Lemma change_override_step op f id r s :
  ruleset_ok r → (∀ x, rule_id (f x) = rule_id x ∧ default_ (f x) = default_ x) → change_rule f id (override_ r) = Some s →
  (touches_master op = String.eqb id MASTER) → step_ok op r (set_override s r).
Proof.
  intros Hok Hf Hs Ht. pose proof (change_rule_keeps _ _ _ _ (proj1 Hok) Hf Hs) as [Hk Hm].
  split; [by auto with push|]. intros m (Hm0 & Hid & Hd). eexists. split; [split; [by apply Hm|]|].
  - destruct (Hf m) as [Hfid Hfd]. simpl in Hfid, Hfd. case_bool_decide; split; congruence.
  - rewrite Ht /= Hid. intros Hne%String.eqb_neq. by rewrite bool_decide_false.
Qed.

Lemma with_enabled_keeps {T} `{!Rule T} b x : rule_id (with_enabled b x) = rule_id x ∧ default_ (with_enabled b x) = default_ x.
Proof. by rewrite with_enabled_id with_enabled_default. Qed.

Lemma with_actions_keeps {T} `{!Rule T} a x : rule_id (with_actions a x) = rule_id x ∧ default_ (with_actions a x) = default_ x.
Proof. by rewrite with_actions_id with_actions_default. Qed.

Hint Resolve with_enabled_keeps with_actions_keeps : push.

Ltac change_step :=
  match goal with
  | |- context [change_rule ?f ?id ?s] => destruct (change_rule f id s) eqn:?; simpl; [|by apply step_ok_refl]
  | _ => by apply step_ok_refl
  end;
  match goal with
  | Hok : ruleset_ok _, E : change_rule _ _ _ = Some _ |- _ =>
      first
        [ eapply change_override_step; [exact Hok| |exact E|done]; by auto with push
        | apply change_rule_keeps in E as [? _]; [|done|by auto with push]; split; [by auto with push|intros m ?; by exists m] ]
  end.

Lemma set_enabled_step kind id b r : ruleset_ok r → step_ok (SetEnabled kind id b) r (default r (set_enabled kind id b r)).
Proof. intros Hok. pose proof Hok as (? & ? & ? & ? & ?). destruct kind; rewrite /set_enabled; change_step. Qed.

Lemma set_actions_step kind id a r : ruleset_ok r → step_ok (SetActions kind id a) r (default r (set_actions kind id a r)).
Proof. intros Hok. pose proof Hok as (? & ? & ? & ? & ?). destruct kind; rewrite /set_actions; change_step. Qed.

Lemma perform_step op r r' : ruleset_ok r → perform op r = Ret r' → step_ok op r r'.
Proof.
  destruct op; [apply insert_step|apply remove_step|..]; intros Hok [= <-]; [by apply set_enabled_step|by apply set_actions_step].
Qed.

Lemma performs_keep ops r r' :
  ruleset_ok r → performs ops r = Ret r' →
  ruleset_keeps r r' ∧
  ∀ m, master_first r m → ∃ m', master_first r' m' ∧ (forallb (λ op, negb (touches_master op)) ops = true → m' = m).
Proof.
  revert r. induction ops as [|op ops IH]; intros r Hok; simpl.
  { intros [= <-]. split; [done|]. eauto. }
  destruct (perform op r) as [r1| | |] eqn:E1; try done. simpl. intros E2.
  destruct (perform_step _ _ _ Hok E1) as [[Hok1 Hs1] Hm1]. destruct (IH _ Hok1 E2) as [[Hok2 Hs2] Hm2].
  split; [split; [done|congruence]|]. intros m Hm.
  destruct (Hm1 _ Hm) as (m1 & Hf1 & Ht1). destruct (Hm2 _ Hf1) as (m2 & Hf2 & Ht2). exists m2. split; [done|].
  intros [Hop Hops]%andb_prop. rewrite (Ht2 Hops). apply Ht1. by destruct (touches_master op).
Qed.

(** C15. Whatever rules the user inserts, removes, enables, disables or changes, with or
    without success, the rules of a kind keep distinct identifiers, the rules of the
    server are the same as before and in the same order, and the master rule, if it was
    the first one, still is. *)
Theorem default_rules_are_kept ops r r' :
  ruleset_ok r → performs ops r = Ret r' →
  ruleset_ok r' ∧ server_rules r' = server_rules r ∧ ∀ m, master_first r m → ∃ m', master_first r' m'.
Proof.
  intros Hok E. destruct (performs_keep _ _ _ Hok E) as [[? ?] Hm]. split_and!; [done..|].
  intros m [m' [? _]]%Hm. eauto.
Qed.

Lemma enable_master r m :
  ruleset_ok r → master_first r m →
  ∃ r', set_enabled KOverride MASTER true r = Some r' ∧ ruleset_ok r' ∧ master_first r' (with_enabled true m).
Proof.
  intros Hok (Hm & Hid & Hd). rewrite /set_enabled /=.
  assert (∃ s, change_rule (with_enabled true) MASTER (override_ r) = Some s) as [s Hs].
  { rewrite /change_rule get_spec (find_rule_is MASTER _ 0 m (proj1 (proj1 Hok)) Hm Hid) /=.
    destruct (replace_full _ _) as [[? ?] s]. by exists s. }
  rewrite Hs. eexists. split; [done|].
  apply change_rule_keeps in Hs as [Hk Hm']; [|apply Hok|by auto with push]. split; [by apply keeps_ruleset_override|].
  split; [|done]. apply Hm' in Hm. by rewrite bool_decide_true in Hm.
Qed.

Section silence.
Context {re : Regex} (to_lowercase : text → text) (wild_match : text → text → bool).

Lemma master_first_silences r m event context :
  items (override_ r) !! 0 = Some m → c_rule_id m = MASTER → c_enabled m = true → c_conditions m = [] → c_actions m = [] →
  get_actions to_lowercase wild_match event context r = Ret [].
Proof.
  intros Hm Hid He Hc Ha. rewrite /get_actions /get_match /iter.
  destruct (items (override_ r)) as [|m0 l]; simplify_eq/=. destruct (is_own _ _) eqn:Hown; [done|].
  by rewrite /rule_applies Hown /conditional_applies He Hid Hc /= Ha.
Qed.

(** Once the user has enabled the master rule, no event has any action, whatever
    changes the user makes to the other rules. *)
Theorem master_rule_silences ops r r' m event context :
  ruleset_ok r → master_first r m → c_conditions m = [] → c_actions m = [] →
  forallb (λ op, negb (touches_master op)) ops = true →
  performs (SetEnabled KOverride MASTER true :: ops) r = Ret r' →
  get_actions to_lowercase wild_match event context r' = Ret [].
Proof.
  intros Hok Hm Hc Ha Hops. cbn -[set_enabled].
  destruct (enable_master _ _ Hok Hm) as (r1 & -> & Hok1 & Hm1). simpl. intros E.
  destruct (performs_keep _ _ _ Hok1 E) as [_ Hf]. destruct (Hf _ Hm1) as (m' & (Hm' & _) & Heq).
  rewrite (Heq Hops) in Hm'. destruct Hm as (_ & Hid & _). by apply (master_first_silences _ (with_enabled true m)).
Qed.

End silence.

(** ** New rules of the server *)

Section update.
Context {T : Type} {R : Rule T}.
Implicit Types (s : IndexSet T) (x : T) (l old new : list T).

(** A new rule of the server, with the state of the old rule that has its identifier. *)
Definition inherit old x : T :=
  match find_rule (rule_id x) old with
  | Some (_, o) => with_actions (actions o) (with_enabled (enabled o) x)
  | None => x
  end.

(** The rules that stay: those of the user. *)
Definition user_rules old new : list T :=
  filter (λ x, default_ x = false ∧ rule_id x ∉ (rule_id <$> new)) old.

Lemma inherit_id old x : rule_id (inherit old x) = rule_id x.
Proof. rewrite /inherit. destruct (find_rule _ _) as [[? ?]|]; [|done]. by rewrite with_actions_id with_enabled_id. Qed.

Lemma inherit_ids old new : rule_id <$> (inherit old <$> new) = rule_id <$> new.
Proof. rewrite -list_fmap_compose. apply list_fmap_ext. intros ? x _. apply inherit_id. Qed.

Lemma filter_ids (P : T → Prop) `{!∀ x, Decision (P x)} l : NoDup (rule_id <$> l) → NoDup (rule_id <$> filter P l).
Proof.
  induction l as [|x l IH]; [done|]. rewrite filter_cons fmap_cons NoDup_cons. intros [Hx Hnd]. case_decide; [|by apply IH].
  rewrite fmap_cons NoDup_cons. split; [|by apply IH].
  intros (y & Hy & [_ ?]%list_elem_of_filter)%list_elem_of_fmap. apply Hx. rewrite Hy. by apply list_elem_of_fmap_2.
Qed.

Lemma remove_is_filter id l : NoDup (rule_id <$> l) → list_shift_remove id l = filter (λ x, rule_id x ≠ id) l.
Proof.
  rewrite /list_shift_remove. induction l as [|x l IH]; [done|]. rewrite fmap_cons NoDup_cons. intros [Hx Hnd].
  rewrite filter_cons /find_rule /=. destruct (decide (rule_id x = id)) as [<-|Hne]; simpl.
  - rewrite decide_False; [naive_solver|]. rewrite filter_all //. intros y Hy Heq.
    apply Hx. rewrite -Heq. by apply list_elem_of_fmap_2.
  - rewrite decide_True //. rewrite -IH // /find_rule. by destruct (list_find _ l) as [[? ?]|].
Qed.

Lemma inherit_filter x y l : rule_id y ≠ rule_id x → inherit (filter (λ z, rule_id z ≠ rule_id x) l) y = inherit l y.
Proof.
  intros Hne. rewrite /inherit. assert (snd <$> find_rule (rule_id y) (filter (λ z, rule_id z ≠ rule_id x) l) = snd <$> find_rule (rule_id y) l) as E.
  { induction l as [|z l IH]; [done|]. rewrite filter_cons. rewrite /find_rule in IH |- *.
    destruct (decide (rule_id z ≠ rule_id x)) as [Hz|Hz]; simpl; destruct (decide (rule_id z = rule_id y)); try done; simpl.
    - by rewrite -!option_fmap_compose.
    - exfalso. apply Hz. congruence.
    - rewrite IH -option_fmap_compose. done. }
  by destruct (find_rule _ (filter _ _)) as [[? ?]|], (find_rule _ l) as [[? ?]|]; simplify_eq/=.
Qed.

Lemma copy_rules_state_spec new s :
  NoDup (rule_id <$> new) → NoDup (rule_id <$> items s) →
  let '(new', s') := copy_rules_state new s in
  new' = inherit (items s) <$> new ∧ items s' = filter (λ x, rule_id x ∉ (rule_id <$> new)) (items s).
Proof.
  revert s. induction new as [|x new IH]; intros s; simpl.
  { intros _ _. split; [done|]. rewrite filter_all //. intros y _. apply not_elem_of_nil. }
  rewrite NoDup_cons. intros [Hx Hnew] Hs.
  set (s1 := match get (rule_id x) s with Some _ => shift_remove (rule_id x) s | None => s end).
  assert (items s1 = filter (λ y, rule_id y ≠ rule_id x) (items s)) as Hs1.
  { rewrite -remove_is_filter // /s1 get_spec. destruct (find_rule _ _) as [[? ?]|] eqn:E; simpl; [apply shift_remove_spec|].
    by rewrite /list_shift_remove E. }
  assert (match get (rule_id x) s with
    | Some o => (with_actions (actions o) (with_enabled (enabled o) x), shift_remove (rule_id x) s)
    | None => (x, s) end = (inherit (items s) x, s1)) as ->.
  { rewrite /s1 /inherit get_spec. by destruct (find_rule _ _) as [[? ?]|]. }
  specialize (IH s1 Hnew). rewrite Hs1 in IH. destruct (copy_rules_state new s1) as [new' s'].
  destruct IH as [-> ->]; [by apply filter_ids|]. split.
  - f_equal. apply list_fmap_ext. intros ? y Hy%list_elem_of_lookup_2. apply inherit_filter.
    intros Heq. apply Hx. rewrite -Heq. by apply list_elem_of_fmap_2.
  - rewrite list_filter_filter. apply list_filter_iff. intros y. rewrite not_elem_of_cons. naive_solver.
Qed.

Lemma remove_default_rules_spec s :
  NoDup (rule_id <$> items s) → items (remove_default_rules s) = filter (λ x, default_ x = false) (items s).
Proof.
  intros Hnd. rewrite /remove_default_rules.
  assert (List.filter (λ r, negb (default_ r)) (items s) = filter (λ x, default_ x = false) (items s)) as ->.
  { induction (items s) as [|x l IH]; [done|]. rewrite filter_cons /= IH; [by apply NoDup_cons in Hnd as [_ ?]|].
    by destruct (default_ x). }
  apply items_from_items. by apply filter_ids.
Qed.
######
▸ **What the task requires**
Give back exactly the lines above, from the line containing "Hm Hid) /=." through the line containing "apply change_rule_keeps in Hs", with both end lines and nothing more.

▸ **Output below**
  { rewrite /change_rule get_spec (find_rule_is MASTER _ 0 m (proj1 (proj1 Hok)) Hm Hid) /=.
    destruct (replace_full _ _) as [[? ?] s]. by exists s. }
  rewrite Hs. eexists. split; [done|].
  apply change_rule_keeps in Hs as [Hk Hm']; [|apply Hok|by auto with push]. split; [by apply keeps_ruleset_override|].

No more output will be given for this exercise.